I started life at UTS by travelling up north from a small town in the Southern Highlands. I was vivacious, eager to begin a new life for myself in the big smoke. Looking back, the notion of travelling to one destination and beginning a hierarchical journey in a Eurocentric system is a path I inadvertently followed.
Nevertheless, I felt an immense amount of support from UTS, which helped me gain confidence in my abilities as a designer. From the financial assistance team helping me out with expensive Adobe subscriptions, to the free Bluebird meals providing students with noodle-y goodness, I felt as though all of my needs were met by UTS over the past couple of years. I lived in Yura Mudang (UTS accommodation), made friends, and pursued a degree that has given me a foundation to start building my career upon.
My goals sometimes felt impossible, especially this year. The bushfires came up to the village next to my hometown, and then the pandemic hit while I was starting my final year. While being away from home was hard, campus life connected me with Gadigal land and the inspiring people who live here, as well as more opportunities than I could imagine. Living on campus made life easier when I studied the Google Project (I highly recommend that subject for VisCommers) and worked as an intern at Digitas (an opportunity provided to some of us by the Visual Communications faculty).
A friend of mine once told me to become clear about what my priorities are and follow through with those, otherwise, one’s existence becomes a fractured mess. So I found my holistic priorities — finishing my degree with marks that will get me into further study, meditation, starting my freelance business as well as being active every day — made it easier for me to see tiny steps of progress. Visualisation is a meditation technique I use, which requires taking some time out of your day to imagine yourself in the life you want and as the person you want to be.
I advise students to seek out financial support when in need. I know first hand that there is nothing worse than eating two-minute noodles every night while working part-time, studying full-time and trying to maintain good grades.
Another tip is to ask for help — see your tutor outside of class time, either on a Zoom call or in-person. They are there to help you, not to scare you! Get together with your peers for social hangouts and make friendships that will give you heartwarming memories and funny anecdotes that will be with you for years to come.
Consequently, the pandemic became a wise tutor that taught us how connected we really are. As designers, we have the chance to change the way people see and feel about things and how well people are educated on important issues.

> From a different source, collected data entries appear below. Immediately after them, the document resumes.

Definition invoke (m : Method) : Call :=
  match m with
  | LoadExpenses => loadExpenses doNothing
  | ReloadExpenses ev => reloadExpenses ev
  | LoadNextExpensePage ev => loadNextExpensePage ev
  | AddMonths number => addMonths number
  | SearchFormValueChanges value => onSearchFormValueChanges value
  end.

Definition Step : Type := (Method * Response Expense.t HttpError)%type.

Fixpoint run (steps : list Step) (this : Component) : Result Component :=
  match steps with
  | [] => Returned this
  | (m, response) :: rest =>
      r <- settle (invoke m) response this ;; run rest (fst r)
  end.

(** ** Predicates of the properties *)

(** [a] is not after [b] in the order of [localeCompare] on names. *)
Definition nameLe (a b : Expense.t) : Prop := (compareByName a b <= 0)%Z.

Definition sortedByName (expenses : list Expense.t) : Prop :=
  StronglySorted nameLe expenses.

Definition groupsOf (this : Component) : list ExpenseGroup.t :=
  match expenseGroups this with
  | None => []
  | Some groups => groups
  end.

(** The groups that a page is folded into: none for the first page. *)
Definition keptGroups (this : Component) : list ExpenseGroup.t :=
  if (Criteria.page (searchCriteria this) =? 0)%nat then [] else groupsOf this.

(** The component when a call returns, before any response, and the
    requests the call made. *)
Definition afterCall (call : Call) (this : Component) : Component :=
  fst (fst (call this)).
Definition subscriptionOf (call : Call) (this : Component) : Subscription :=
  snd (fst (call this)).
Definition effectsOf (call : Call) (this : Component) : list Effect :=
  snd (call this).

Definition everyGroupSorted (this : Component) : Prop :=
  Forall (fun g => sortedByName (ExpenseGroup.expenses g)) (groupsOf this).

(** The groups of date [d]. *)
Definition groupsOfDate (d : string) (groups : list ExpenseGroup.t)
  : list ExpenseGroup.t :=
  filter (fun g => (ExpenseGroup.date g =? d)%string) groups.

(** A partition whose first record is not of date [d]. *)
Definition ofOtherDate (d : string) (expenses : list Expense.t) : Prop :=
  exists first rest, expenses = first :: rest /\ Expense.date first <> d.

Definition datesUnique (this : Component) : Prop :=
  NoDup (map ExpenseGroup.date (groupsOf this)).

Definition sortsByDate (this : Component) : Prop :=
  String.prefix "date" (Criteria.sort (searchCriteria this)) = true.

Definition keepsDateSort (m : Method) : Prop :=
  match m with
  | SearchFormValueChanges value => String.prefix "date" (form_sort value) = true
  | _ => True
  end.

(** The toasts among the effects. *)
Definition isToast (e : Effect) : bool :=
  match e with DisplayErrorToast _ _ => true | _ => false end.

Definition isCall (e : Effect) : bool :=
  match e with Calls _ => true | _ => false end.

(** ** The other methods of the component *)

(** The synchronous part of [ionViewDidEnter], lines 63 to 66: the two
    requests are in flight together. *)
Definition ionViewDidEnter (this : Component)
  : Component * Subscription * Callback * list Effect :=
  let '(this, sub, requestedExpenses) := loadExpenses doNothing this in
  let '(this, next, requestedCategories) := loadCategories doNothing this in
  (this, sub, next, requestedExpenses ++ requestedCategories).

(** [openModal], lines 157 and 158, when the modal has been dismissed
    with [role]: [if (role === 'refresh') this.loadExpenses()]. *)
Definition openModalDismissed (role : option string) (this : Component)
  : Component * option Subscription * list Effect :=
  match role with
  | Some role =>
      if (role =? "refresh")%string
      then let '(this, sub, requested) := loadExpenses doNothing this in
           (this, Some sub, requested)
      else (this, None, [])
  | None => (this, None, [])
  end.

(** The two responses to the requests of [ionViewDidEnter], in the two
    orders in which they can arrive. *)
Definition expensesThenCategories
  (expenses : Response Expense.t HttpError)
  (categoryPage : Response Category HttpError) (this : Component)
  : Result Component :=
  let '(this, sub, next, _) := ionViewDidEnter this in
  r <- respond sub expenses this ;;
  Returned (fst (respondCategories next categoryPage (fst r))).

Definition categoriesThenExpenses
  (expenses : Response Expense.t HttpError)
  (categoryPage : Response Category HttpError) (this : Component)
  : Result Component :=
  let '(this, sub, next, _) := ionViewDidEnter this in
  r <- respond sub expenses (fst (respondCategories next categoryPage this)) ;;
  Returned (fst r).

(** ** Predicates of the further properties *)

(** The expenses of all groups, group after group. *)
Definition allExpenses (groups : list ExpenseGroup.t) : list Expense.t :=
  List.concat (map ExpenseGroup.expenses groups).

(** The expenses of a group have the date of the group. *)
Definition ofItsDate (g : ExpenseGroup.t) : Prop :=
  Forall (fun e => Expense.date e = ExpenseGroup.date g) (ExpenseGroup.expenses g).

(** The criteria of a request have no empty filter. *)
Definition noEmptyFilter (c : Criteria.t) : Prop :=
  Criteria.name c <> Some "" /\ Criteria.categoryIds c <> Some [].

(** * Properties *)

(** ** Partitions *)

Section GroupByFacts.
Variable A : Type.
Variable key : A -> string.

Lemma addToGroup_wellGrouped a groups :
  wellGrouped key groups -> wellGrouped key (addToGroup key a groups).
Proof.
  unfold wellGrouped.
  induction groups as [|[k members] rest IH]; intros Hg; simpl.
  - repeat constructor; discriminate.
  - inversion Hg as [|? ? [Hne Hkeys] Hrest]; subst; simpl in *.
    destruct (String.eqb_spec k (key a)) as [Heq|Hneq].
    + constructor; [|assumption]. simpl. split.
      * destruct members; discriminate.
      * apply Forall_app. split; [assumption|]. repeat constructor.
        symmetry; exact Heq.
    + constructor; [split; assumption|]. apply IH; assumption.
Qed.

Lemma fold_addToGroup_wellGrouped content groups :
  wellGrouped key groups ->
  wellGrouped key (fold_left (fun gs a => addToGroup key a gs) content groups).
Proof.
  revert groups.
  induction content as [|a content IH]; intros groups Hg; simpl.
  - exact Hg.
  - apply IH, addToGroup_wellGrouped, Hg.
Qed.

Lemma groupBy_wellGrouped content : wellGrouped key (groupBy key content).
Proof.
  apply fold_addToGroup_wellGrouped. constructor.
Qed.

Lemma partitions_nonempty content :
  Forall (fun expenses => expenses <> []) (partitions key content).
Proof.
  unfold partitions. apply Forall_map.
  eapply Forall_impl; [|apply groupBy_wellGrouped].
  intros g [Hne _]; exact Hne.
Qed.

Lemma addToGroup_fresh a groups :
  ~ In (key a) (map fst groups) ->
  addToGroup key a groups = groups ++ [(key a, [a])].
Proof.
  induction groups as [|[k members] rest IH]; intros Hfresh; simpl.
  - reflexivity.
  - simpl in Hfresh.
    destruct (String.eqb_spec k (key a)) as [Heq|Hneq].
    + exfalso. apply Hfresh. left; exact Heq.
    + f_equal. apply IH. intros Hin. apply Hfresh. right; exact Hin.
Qed.

(** Records with pairwise different keys are grouped one by one. *)
Lemma fold_addToGroup_distinct content groups :
  NoDup (map key content) ->
  (forall a, In a content -> ~ In (key a) (map fst groups)) ->
  fold_left (fun gs a => addToGroup key a gs) content groups
  = groups ++ map (fun a => (key a, [a])) content.
Proof.
  revert groups.
  induction content as [|a content IH]; intros groups Hnd Hfresh; simpl.
  - symmetry; apply app_nil_r.
  - inversion Hnd as [|? ? Hnotin Hnd']; subst.
    rewrite addToGroup_fresh by (apply Hfresh; left; reflexivity).
    rewrite IH.
    + rewrite <- app_assoc. reflexivity.
    + exact Hnd'.
    + intros b Hb Hin. rewrite map_app, in_app_iff in Hin.
      destruct Hin as [Hin|[Heq|[]]].
      * apply (Hfresh b); [right; exact Hb|exact Hin].
      * simpl in Heq. apply Hnotin. rewrite Heq.
        apply in_map; exact Hb.
Qed.

Lemma partitions_distinct content :
  NoDup (map key content) ->
  partitions key content = map (fun a => [a]) content.
Proof.
  intros Hnd. unfold partitions, groupBy.
  rewrite fold_addToGroup_distinct; [|exact Hnd|intros a _ []].
  simpl. rewrite map_map. reflexivity.
Qed.
Lemma ofKey_nil_fresh d (groups : list (string * list A)) :
  ofKey d groups = [] -> ~ In d (map fst groups).
Proof.
  intros Hnone Hin. apply in_map_iff in Hin. destruct Hin as [g [Hd Hin]].
  assert (Hg : In g (ofKey d groups)).
  { apply filter_In. split; [exact Hin|]. rewrite Hd. apply String.eqb_refl. }
  rewrite Hnone in Hg. exact Hg.
Qed.

Lemma addToGroup_other_key d a groups :
  key a <> d -> ofKey d (addToGroup key a groups) = ofKey d groups.
Proof.
  intros Hneq.
  induction groups as [|[k members] rest IH]; simpl.
  - destruct (String.eqb_spec (key a) d); [contradiction|reflexivity].
  - destruct (String.eqb_spec k (key a)) as [Hk|Hk]; simpl.
    + destruct (String.eqb_spec k d) as [Hd|_]; [|reflexivity].
      exfalso. apply Hneq. rewrite <- Hk. exact Hd.
    + rewrite IH. reflexivity.
Qed.

Lemma fold_addToGroup_other_key d content :
  Forall (fun a => key a <> d) content ->
  forall groups,
  ofKey d (fold_left (fun gs a => addToGroup key a gs) content groups)
  = ofKey d groups.
Proof.
  induction 1 as [|a content Ha _ IH]; intros groups; simpl.
  - reflexivity.
  - rewrite IH. apply addToGroup_other_key; exact Ha.
Qed.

‘Artivism’ is a way people express activism visually on social media and has played a key role in the BLM protests as well as LGBTIQA+ liberation. Design can be used for the betterment of society or perpetuate more negative influences, such as promoting toxic ideologies through propaganda. Rather than just succumbing to our animalistic natures (you’ve seen it — people fighting over toilet paper), we have the privilege to help people connect through love, friendship, joy and empathy. These are the values I wish to design with and live my life by.
“As designers, we have the chance to change the way people see and feel about things...”
When I applied for Design in Visual Communication I had no idea what the course was about, simply what drew me to it was the word ‘visual’. It didn’t claim it was a graphic design degree or a fine arts degree, and over time it expanded my limited understanding of communication through illustration, coding, sound and motion. I made this post (5 Things my VisCom Degree has Taught me) to consolidate the key learnings during my time in VisCom and as a way to support others who have just begun and want a little head start.